One of the most compelling ideas in scientific machine learning is the identification of governing equations from dynamical data--another topic that we explore from the viewpoint of partial differential equations encoding mechanisms. This is followed by an examination of approaches to replace traditional, discretization-based solvers of partial differential equations with deterministic and probabilistic neural networks that generalize across boundary value problems. The monograph closes with a brief outlook on current emerging ideas in scientific machine learning.

商品描述(中文翻譯)

這本專著帶領讀者了解在科學問題中,特別是連續介質物理學方面,數據驅動方法和機器學習的最新進展。它建立了基礎,並詳細介紹了多種科學機器學習方法,以豐富當前的連續介質物理計算模型,或利用這些模型生成的數據來推斷更多有關這些問題的信息。這裡所呈現的觀點源自作者及其合作者的最新研究。來自材料物理或生物物理的應用示例說明了每個主題。
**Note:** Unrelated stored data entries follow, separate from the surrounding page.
Definition toy_policy : option ApprovalConfig := Some (mkApproval true [bs "code_*"] [] 300).
Definition toy_execute (outcomes : list (ApprovalOutcome Jv.t)) : option (ToolOutcome (V:=Jv.t)) :=
  execute_tool_call toy_parse (λ u, u) (λ _, 0%Z) toy_post toy_registry toy_policy false (bs "main") (bs "code_exec") 5
    (λ _, bs "done") outcomes toy_call.
Example toy_rejected : text <$> toy_execute [Rejected (bs "no")] = Some (bs "no").
Proof. by vm_compute. Qed.
Definition toy_change : Jv.t := Jv.Obj [(bs "path", Jv.Str (bs "c.txt"))].
Definition toy_outcomes : list (ApprovalOutcome Jv.t) := [ApprovedWithModifiedArgs toy_change; Approved].
Lemma tool_call_gated_witness :
  is_valid_tool_name (bs "code_exec") = true ∧
  Forall (λ h, h.2 toy_event = Continue) (handlers toy_registry) ∧
  ∃ args0 posts, let_through toy_policy false (bs "code_exec") toy_outcomes toy_call args0 ∧
    (toy_fire toy_registry toy_event (jinsert (bs "tool_input") args0 jempty)).1 = posts ∧
    Forall (not_blocked toy_parse toy_event) posts ∧
    let due := filter (λ w, asked toy_registry toy_event w = true) (webhooks toy_registry) in
    (p_webhook <$> posts = due ∨ Open = Open ∧ (p_webhook <$> posts) `prefix_of` due) ∧
    (keep_context toy_call toy_args = args0 ∧ args_after toy_parse toy_event args0 posts = args0 ∨
     keep_context toy_call toy_args = keep_context args0 (args_after toy_parse toy_event args0 posts) ∧
     jis_object (keep_context toy_call toy_args) = true).
Proof.
  apply (tool_call_gated toy_parse (λ u, u) (λ _, 0%Z) toy_post toy_registry toy_policy false (bs "main") (bs "code_exec") 5
           (λ _, bs "done") toy_outcomes toy_call (default (mkToolOutcome None []) (toy_execute toy_outcomes))); by vm_compute.
Defined.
首先發展了連續介質物理中一些對於解決這些應用至關重要的理論背景元素。這些章節專注於非線性彈性和質量傳輸,特別關注相分離的描述。接下來簡要介紹有限元素法,因為它是解決連續介質物理中耦合偏微分方程的最廣泛使用的方法。

在建立這些基礎後,專著進一步探討在材料和生物系統的連續介質物理背景下,數據驅動方法和科學機器學習的多項最新發展。這部分專著首先討論使用前饋神經網絡和卷積神經網絡進行微觀結構響應的數值均質化。接下來是使用多保真度學習進行相演化問題的代理優化。圖論在其表示特性和分析途徑以及降維描述方面與偏微分方程有許多等價性,這些想法提供了豐富的探索機會。神經網絡因其高維函數的表示能力,在物理學中對於尺度橋接非常強大,這是一個我們在合金背景下提出的特定觀點。
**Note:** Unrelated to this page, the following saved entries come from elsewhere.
(* ===== verification/CliCooldown.v ===== *)
(** * The circuit breaker of a CLI backend

    [agent/cli_backend/cooldown.rs] and the part of
    [agent/cli_backend/runner.rs] that consults it.

    An [Instant] is an integer number of milliseconds; every operation that
    reads the clock takes what it reads as an argument. *)
From S2P Require Import Prelude.
From S2P Require LlmErrors.

(* @src opex-core/src/agent/cli_backend/cooldown.rs 12-25 CliErrorReason *)
Inductive CliErrorReason :=
| RateLimit | Auth | Billing | Overloaded | Timeout | Unknown.

(* @src opex-core/src/agent/cli_backend/cooldown.rs 29-48 cooldown_ms *)
Definition cooldown_ms (r : CliErrorReason) (error_count : Z) : Z :=
  let n := Z.min error_count 4 in
  match r with
  | RateLimit | Overloaded => Z.min (60000 * 5 ^ sat_sub n 1) 3600000
  | Auth | Billing => Z.min (5 * 3600000 * 2 ^ sat_sub n 1) (24 * 3600000)
  | Timeout | Unknown => Z.min (30000 * 5 ^ Z.min (sat_sub n 1) 3) (30 * 60000)
  end.

(* @src opex-core/src/agent/cli_backend/cooldown.rs 52-62 classify_cli_error *)
Definition classify_cli_error `{LlmErrors.Regex} (stderr stdout : str) : CliErrorReason :=
  match LlmErrors.classify_str (stderr ++ bs " " ++ stdout) with
  | LlmErrors.RateLimit => RateLimit
  | LlmErrors.AuthPermanent => Auth
  | LlmErrors.Billing => Billing
  | LlmErrors.Overloaded | LlmErrors.TransientHttp => Overloaded
  | _ => Unknown
  end.

(* @src opex-core/src/agent/cli_backend/cooldown.rs 64-71 CooldownState *)
Record CooldownState := mkCooldown {
  error_count : Z;
  cooldown_until : option Z;
  last_reason : option CliErrorReason;
}.

(* @src opex-core/src/agent/cli_backend/cooldown.rs 74-76 new *)
Definition new : CooldownState := mkCooldown 0 None None.

(** The remaining time, and the state, reset when the window has passed. *)
(* @src opex-core/src/agent/cli_backend/cooldown.rs 79-91 is_in_cooldown *)
Definition is_in_cooldown (s : CooldownState) (now : Z) : option Z * CooldownState :=
  match cooldown_until s with
  | Some until =>
      if (now <? until)%Z then (Some (until - now)%Z, s) else (None, mkCooldown 0 None None)
  | None => (None, s)
  end.

(** [now1] is the reading of the guard, [now2] the one of the new window. *)
(* @src opex-core/src/agent/cli_backend/cooldown.rs 94-109 record_failure *)
Definition record_failure (s : CooldownState) (reason : CliErrorReason) (now1 now2 : Z)
    : CooldownState :=
  if match cooldown_until s with Some u => (now1 <? u)%Z | None => false end then s else
  let count := (error_count s + 1)%Z in
  mkCooldown count (Some (now2 + cooldown_ms reason count)%Z) (Some reason).

(* @src opex-core/src/agent/cli_backend/cooldown.rs 112-116 record_success *)
Definition record_success (s : CooldownState) : CooldownState := mkCooldown 0 None None.

(** One call of the runner, as far as the breaker is concerned: the check at
    the start, then, when the call is admitted, its outcome. *)
(* @src opex-core/src/agent/cli_backend/runner.rs 78-174 run *)
Definition run (s : CooldownState) (t_check : Z) (outcome : option CliErrorReason)
    (t1 t2 : Z) : CooldownState * bool :=
  match is_in_cooldown s t_check with
  | (Some _, s') => (s', false)
  | (None, s') =>
      (match outcome with
       | Some reason => record_failure s' reason t1 t2
       | None => record_success s'
       end, true)
  end.

(** A CLI that only ever fails or succeeds, called one call at a time. *)
Fixpoint run_all (s : CooldownState) (calls : list (Z * option CliErrorReason * Z * Z))
    : CooldownState :=
  match calls with
  | [] => s
  | (t, o, t1, t2) :: cs => run_all (fst (run s t o t1 t2)) cs
  end.

Lemma cooldown_ms_bounds r n :
  (0 <= n → 30000 <= cooldown_ms r n <= 24 * 3600000)%Z.
Proof.
  intros Hn. unfold cooldown_ms, sat_sub.
  assert (Z.min n 4 = 0 ∨ Z.min n 4 = 1 ∨ Z.min n 4 = 2 ∨ Z.min n 4 = 3 ∨ Z.min n 4 = 4)%Z
    as [Hm|[Hm|[Hm|[Hm|Hm]]]] by lia; rewrite Hm; destruct r; simpl; lia.
Qed.

Lemma cooldown_ms_mono r n m :
  (0 <= n <= m → cooldown_ms r n <= cooldown_ms r m)%Z.
Proof.
  intros [Hn Hm]. unfold cooldown_ms, sat_sub.
  assert (5 ^ Z.max 0 (Z.min n 4 - 1) <= 5 ^ Z.max 0 (Z.min m 4 - 1))%Z
    by (apply Z.pow_le_mono_r; lia).
  assert (2 ^ Z.max 0 (Z.min n 4 - 1) <= 2 ^ Z.max 0 (Z.min m 4 - 1))%Z
    by (apply Z.pow_le_mono_r; lia).
  assert (5 ^ Z.min (Z.max 0 (Z.min n 4 - 1)) 3 <= 5 ^ Z.min (Z.max 0 (Z.min m 4 - 1)) 3)%Z
    by (apply Z.pow_le_mono_r; lia).
  destruct r; lia.
Qed.

(** Windows grow with the error count and never exceed their cap, and an
    active window is never moved: while a cooldown runs, a failure changes
    nothing and every check refuses with the time that is left. *)
Theorem window_fixed_and_capped (s : CooldownState) (r : CliErrorReason) (n m now now2 u : Z) :
  (0 <= n <= m)%Z → cooldown_until s = Some u → (now < u)%Z →
  (30000 <= cooldown_ms r n)%Z ∧ (cooldown_ms r n <= cooldown_ms r m)%Z ∧
  (cooldown_ms r m <= 24 * 3600000)%Z ∧
  record_failure s r now now2 = s ∧
  is_in_cooldown s now = (Some (u - now)%Z, s).
Proof.
  intros Hn Hu Hnow. pose proof (cooldown_ms_bounds r n). pose proof (cooldown_ms_bounds r m).
  pose proof (cooldown_ms_mono r n m). unfold record_failure, is_in_cooldown. rewrite Hu.
  apply Z.ltb_lt in Hnow as ->. split_and!; [lia..|done|done].
Qed.

(** The error count of a breaker whose last window is over or that never
    opened is 0; otherwise it is 1. *)
Definition sequential (s : CooldownState) : Prop :=
  error_count s = 0%Z ∧ cooldown_until s = None ∨
  error_count s = 1%Z ∧ cooldown_until s ≠ None.

Lemma run_sequential s t o t1 t2 : sequential s → sequential (fst (run s t o t1 t2)).
Proof.
  unfold sequential, run, is_in_cooldown, record_failure, record_success.
  intros [[Hc Hu]|[Hc Hu]].
  - rewrite Hu. destruct o; simpl; [right|by left]. rewrite Hu. simpl. split; [lia|done].
  - destruct (cooldown_until s) as [u|] eqn:Hs; [|done].
    case_if; simpl; [right; split; congruence|]. destruct o; simpl; [right; split; [lia|done]|by left].
Qed.

(** The backoff does not escalate for a caller that makes one call at a
    time: the check at the start of a call clears the error count of an
    expired window, so, whatever the outcomes and the times, no count above 1
    is ever reached and every window has the length of a first failure. *)
Theorem no_escalation calls t reason t1 t2 :
  let s := run_all new calls in
  (error_count s <= 1)%Z ∧
  ((run s t (Some reason) t1 t2).2 = true →
   cooldown_until (run s t (Some reason) t1 t2).1 = Some (t2 + cooldown_ms reason 1)%Z).
Proof.
  intros s. assert (sequential s) as Hs.
  { unfold s. assert (sequential new) as Hnew by (by left). revert Hnew.
    generalize new. induction calls as [|[[[? ?] ?] ?] cs IH]; intros s0 H0; [done|].
    simpl. apply IH, run_sequential, H0. }
  split; [unfold sequential in Hs; lia|].
  unfold run, is_in_cooldown, record_failure. destruct Hs as [[Hc Hu]|[Hc Hu]].
  - rewrite Hu. simpl. rewrite Hu, Hc. done.
  - destruct (cooldown_until s) as [u|]; [|done]. case_if; done.
Qed.

Lemma window_witness :
  is_in_cooldown (record_failure new RateLimit 0 0) 1000 =
  (Some 59000%Z, record_failure new RateLimit 0 0).
Proof.
  assert (0 <= 1 <= 2)%Z as H1 by lia.
  assert (cooldown_until (record_failure new RateLimit 0 0) = Some 60000%Z) as H2
    by (vm_compute; reflexivity).
  assert (1000 < 60000)%Z as H3 by lia.
  destruct (window_fixed_and_capped _ RateLimit 1 2 1000 1000 60000 H1 H2 H3)
    as (_ & _ & _ & _ & H). exact H.
Defined.

Lemma no_escalation_witness :
  cooldown_until (run (run_all new [(0, Some RateLimit, 5, 5)%Z; (70000, Some RateLimit, 70005, 70005)%Z])
    140000 (Some RateLimit) 140005 140005).1 = Some 200005%Z.
Proof.
  destruct (no_escalation [(0, Some RateLimit, 5, 5)%Z; (70000, Some RateLimit, 70005, 70005)%Z]
    140000 RateLimit 140005 140005) as [_ H].
  rewrite H by (vm_compute; reflexivity). reflexivity.
Defined.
科學機器學習中最引人注目的想法之一是從動態數據中識別控制方程,這是我們從編碼機制的偏微分方程的角度探討的另一個主題。接下來檢視了用確定性和隨機神經網絡取代傳統的基於離散化的偏微分方程求解器的方法,這些神經網絡能夠在邊界值問題中進行泛化。專著最後簡要展望了當前科學機器學習中出現的新想法。

作者簡介

Krishna Garikipati obtained his PhD at Stanford University in 1996, and after a few years of post-doctoral work, he joined the University of Michigan in 2000, rising to Professor in the Departments of Mechanical Engineering and Mathematics. Between 2016 and 2022, he served as the Director of the Michigan Institute for Computational Discovery & Engineering (MICDE). In January 2024 he moved to a a new position as Professor of Aerospace and Mechanical Engineering at University of Southern California. His research is in scientific machine learning and computational science, with applications drawn from biophysics, materials physics, mechanics and mathematical biology. He has been awarded the DOE Early Career Award for Scientists and Engineers, the Presidential Early Career Award for Scientists and Engineers (PECASE), and a Humboldt Research Fellowship. He is a fellow of the US Association for Computational Mechanics, and the International Association for Computational Mechanics, a Life Member of Clare Hall at University of Cambridge, and a visiting scholar in Computational Biology at the Flatiron Institute of the Simons Foundation.

作者簡介(中文翻譯)

Krishna Garikipati於1996年在史丹佛大學獲得博士學位,並在幾年的博士後研究後,於2000年加入密西根大學,晉升為機械工程與數學系的教授。在2016年至2022年間,他擔任密西根計算發現與工程研究所(MICDE)的主任。2024年1月,他轉任南加州大學航空航天與機械工程教授。他的研究領域包括科學機器學習和計算科學,應用範疇涵蓋生物物理、材料物理、力學和數學生物學。他曾獲得美國能源部科學家與工程師早期職業獎、總統科學家與工程師早期職業獎(PECASE)以及洪堡研究獎學金。他是美國計算力學協會和國際計算力學協會的會士,劍橋大學Clare Hall的終身會員,以及西蒙斯基金會Flatiron研究所計算生物學的訪問學者。